The Commission, the Abbott government’s witch hunt into trade unions, is attempting to destroy the reputation of trade unions and by implication portray their representatives on industry fund boards as corrupt.

For example, the Commissioner has accused an employee (not a board member) of the building and construction superannuation fund, Cbus, of leaking personal details of its members to the CFMEU whose members work in that industry. The actions of an employee, if such claims are proven, do not justify punishing the union and its members. Council assisting the Royal Commission Jeremy Stoljar claims there is a “corrupt culture” in Cbus.

The CEO of Westpac-owned BT Financial Group, Brad Cooper, has called for all super funds to have a majority of “independent” directors. This goes further in the weakening trade union voice on boards than Abbott’s plans for one third of board membership to be “independent” directors.

“Independent” means people with expertise and experience in the financial sector – in other words it would give financial institutions control of super boards. After all, that is the aim.

At present most of the employer representatives come from the same industry as the members of the fund, not the financial institutions.

Stripping awards and agreements

Stoljar recommends the repeal of provisions in the superannuation legislation that make it compulsory for an employer to pay super contributions into a specified default fund where employees have not chosen a fund. Their repeal would make such clauses illegal. Stoljar claims these provisions deny employees genuine freedom of choice (document* released by Stoljar on 31-10-2014). He ignores the fact that union members vote on the agreement which is negotiated by their elected representatives.

Workers who individually failed to choose a fund, would then be allocated to a default fund of their employer’s choice. This could be one of the inferior retail funds linked to a bank or insurance company which could then reward the employer with cheaper loans, fees or cover in return.

This is just one of a number of means aimed at pulling workers out of industry funds into the for-profit, lower returns sector. Howard’s legislation for “choice” was an earlier attempt which failed.

Already unions are finding it more difficult to retain superannuation clauses in their agreements. These clauses often specify employer contributions above the minimum superannuation guarantee rate. Their removal also means employers could cut super contributions back to the bare minimum rate as well as choose funds for workers.

Billions of dollars have been lost in failed schemes based on inappropriate financial planning advice. More than 100,000 Australians have lost their life savings in various types of retail funds.
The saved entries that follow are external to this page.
(** The loop ends before its fuel does: each turn takes a character. *)
Lemma loop_fuel fuel fuel' s num total any :
  String.length s ≤ fuel → String.length s ≤ fuel' →
  go_duration_loop fuel s num total any = go_duration_loop fuel' s num total any.
Proof.
  revert fuel' s num total any. induction fuel as [|fuel IH]; intros fuel' s num total any H1 H2.
  { destruct s; [by destruct fuel'|simpl in H1; lia]. }
  destruct s as [|c s]; [by destruct fuel'|]. destruct fuel' as [|fuel']; [simpl in H2; lia|].
  cbn [go_duration_loop]. cbn [String.length] in H1, H2.
  destruct (in_range 48 57 c || Ascii.eqb c "."); [apply IH; lia|].
  destruct (F64.f64_from_str num); [|done]. cbn [mbind option_bind].
  pose proof (span_length (String c s)) as Hl. destruct (span_alphabetic (String c s)) as [u r].
  cbn [fst snd String.length] in Hl.
  destruct (is_empty u) eqn:E; [done|]. destruct u; [done|]. cbn [String.length] in Hl.
  destruct (unit_ms _ _); [|done]. cbn [mbind option_bind]. destruct (Z.ltb _ _); [done|]. apply IH; lia.
Qed.

Definition run (s : string) (total : Z) (any : bool) : option Z :=
  go_duration_loop (String.length s) s "" total any.

(** A component as the printer writes it: nothing when it is zero. *)
Definition component (n : N) (u : string) : string := if N.eqb n 0 then "" else pretty n +:+ u.

Lemma pretty_digit_first (n : N) s : digit_first (pretty n +:+ s).
Proof.
  pose proof (pretty_digits n) as Hd. pose proof (pretty_nonempty n). destruct (pretty n) as [|c t]; [done|].
  cbn [all_chars] in Hd. by apply andb_prop in Hd as [? _].
Qed.

Lemma component_digit_first n u rest : digit_first rest → digit_first (component n u +:+ rest).
Proof.
  intros Hr. unfold component. destruct (N.eqb n 0); [done|]. rewrite string_app_assoc. apply pretty_digit_first.
Qed.

Lemma run_component n u v rest total any :
  unit_value u = Some v → digit_first rest → (n * v < 2 ^ 53)%N → (total + Z.of_N (n * v) ≤ Z.of_N i64_max)%Z →
  run (component n u +:+ rest) total any = run rest (total + Z.of_N (n * v)) (any || negb (N.eqb n 0)).
Proof.
  intros Hu Hr Hlt Hmax. unfold component. destruct (N.eqb_spec n 0) as [->|Hn].
  { rewrite N.mul_0_l, Z.add_0_r. by destruct any. }
  unfold run. rewrite string_app_assoc, (loop_fuel _ (String.length (pretty n) + S (String.length rest + String.length u)));
    [|rewrite !string_length_app; lia..].
  rewrite (loop_component n u v) by done. rewrite orb_true_r. apply loop_fuel; lia.
Qed.

(** A duration of whole milliseconds that [f64] counts exactly. *)
Definition duration_ok (d : Z) : Prop := ∃ ms, d = (ms * 1000000)%Z ∧ (0 ≤ ms < 2 ^ 53)%Z.

Lemma component_printable n u : all_chars printable u = true → all_chars printable (component n u) = true.
Proof.
  intros Hu. unfold component. destruct (N.eqb n 0); [done|]. by rewrite all_chars_app, pretty_printable, Hu.
Qed.

Lemma component_text n u : (0 ≤ n)%Z →
  (if Z.ltb 0 n then pretty n +:+ u else "") = component (Z.to_N n) u.
Proof.
  intros Hn. unfold component. rewrite pretty_Z_nonneg by done.
  destruct (Z.ltb_spec 0 n), (N.eqb_spec (Z.to_N n) 0); done || lia.
Qed.

Lemma format_components ms :
  (0 < ms < 2 ^ 53)%Z →
  format_go_duration (ms * 1000000)
  = component (Z.to_N (ms / 3600000)) "h" +:+ component (Z.to_N (ms mod 3600000 / 60000)) "m"
    +:+ component (Z.to_N (ms mod 60000 / 1000)) "s" +:+ component (Z.to_N (ms mod 1000)) "ms".
Proof.
  intros Hms. unfold format_go_duration. rewrite Z.quot_mul by lia.
  destruct (Z.eqb_spec ms 0); [lia|]. assert (wrap_i64 (Z.abs ms) = ms) as ->.
  { unfold wrap_i64. rewrite Z.abs_eq, Z.mod_small by lia. destruct (Z.leb_spec (2 ^ 63) ms); lia. }
  rewrite !Z.rem_mod_nonneg by lia. rewrite !Z.quot_div_nonneg by (lia || apply Z.mod_pos_bound; lia).
  destruct (Z.ltb_spec ms 0); [lia|]. change ("" +:+ ?s) with s.
  pose proof (Z.mod_pos_bound ms 3600000 ltac:(lia)). pose proof (Z.mod_pos_bound ms 60000 ltac:(lia)).
  pose proof (Z.mod_pos_bound ms 1000 ltac:(lia)).
  assert (Hsec : Z.ltb 0 (ms mod 60000 / 1000) || (Z.eqb (ms / 3600000) 0 && Z.eqb (ms mod 3600000 / 60000) 0
      && Z.eqb (ms mod 1000) 0) = Z.ltb 0 (ms mod 60000 / 1000)).
  { destruct (Z.ltb_spec 0 (ms mod 60000 / 1000)); [done|].
    destruct (Z.eqb_spec (ms / 3600000) 0); [|done]. destruct (Z.eqb_spec (ms mod 3600000 / 60000) 0); [|done].
    destruct (Z.eqb_spec (ms mod 1000) 0); [|done]. exfalso.
    Z.div_mod_to_equations; lia. }
  rewrite Hsec. by rewrite !component_text by ((apply Z.div_pos; lia) || lia).
Qed.

Lemma go_duration_reads d : duration_ok d → parse_go_duration (format_go_duration d) = Some d.
Proof.
  intros (ms & -> & Hms). destruct (decide (ms = 0%Z)) as [->|Hne]; [by vm_compute|].
  rewrite format_components by lia.
  set (h := Z.to_N (ms / 3600000)). set (m := Z.to_N (ms mod 3600000 / 60000)).
  set (s := Z.to_N (ms mod 60000 / 1000)). set (r := Z.to_N (ms mod 1000)).
  assert (Hsum : ms = Z.of_N (h * 3600000 + m * 60000 + s * 1000 + r)).
  { unfold h, m, s, r. Z.div_mod_to_equations; lia. }
  assert (Hlt : (h * 3600000 + m * 60000 + s * 1000 + r < 2 ^ 53)%N) by lia.
  clearbody h m s r. set (text := _ +:+ _).
  assert (Hrun : ∀ any, run text 0 any
    = run "" ms ((((any || negb (N.eqb h 0)) || negb (N.eqb m 0)) || negb (N.eqb s 0)) || negb (N.eqb r 0))).
  { intros any. unfold text. rewrite <- (string_app_nil_r (component r "ms")).
    rewrite (run_component h "h" 3600000); [|done|by repeat apply component_digit_first|lia|unfold i64_max; lia].
    rewrite (run_component m "m" 60000); [|done|by repeat apply component_digit_first|lia|unfold i64_max; lia].
    rewrite (run_component s "s" 1000); [|done|by repeat apply component_digit_first|lia|unfold i64_max; lia].
    rewrite (run_component r "ms" 1); [|done|done|lia|unfold i64_max; lia].
    f_equal. lia. }
  assert (Hp : all_chars printable text = true).
  { unfold text. rewrite !all_chars_app, !component_printable by done. done. }
  assert (Hne' : text ≠ "").
  { intros E. specialize (Hrun false). rewrite E in Hrun. cbn in Hrun.
    destruct (N.eqb_spec h 0), (N.eqb_spec m 0), (N.eqb_spec s 0), (N.eqb_spec r 0); subst; simpl in Hrun; done || lia. }
  unfold parse_go_duration. rewrite trim_tidy by by apply printable_tidy.
  destruct (is_empty text) eqn:Ee; [by destruct text|]. fold (run text 0 false). rewrite Hrun.
  assert ((((false || negb (N.eqb h 0)) || negb (N.eqb m 0)) || negb (N.eqb s 0)) || negb (N.eqb r 0) = true) as ->; [|done].
  destruct (N.eqb_spec h 0), (N.eqb_spec m 0), (N.eqb_spec s 0), (N.eqb_spec r 0); subst; simpl; done || lia.
Qed.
Apart from being a rich source of profits (management, investment, commission, advisory fees, etc), they give financial institutions the power to protect their own interests by such means as manipulating stock markets and financial markets.

Superannuation savings have an additional attraction to the private investment houses in that the workers take all the risk. Investment losses, such as during the global financial crisis were carried by the workers. The financial institutions continued to profit from their fees, commissions, etc.

Securing workers’ funds

The Communist Party of Australia is calling for the establishment of a national superannuation scheme, one which offers those who join it a guaranteed income on retirement – a certain amount on a fortnightly basis – what is known as a defined benefit scheme.

Workers and retirees should be able to roll some or all of their existing super savings over into the national scheme on a voluntary basis. The national scheme would offer security of income and its funds could be used to benefit society by providing badly needed infrastructure and services, and for job creation. For example, investment in public housing would result in homes for thousands of homeless people and create jobs and stimulate the economy. Likewise the building of schools, hospitals and other public infrastructure would be of benefit to people and the economy.

Meanwhile, the message to the government is “Hands Off Our Industry Funds!”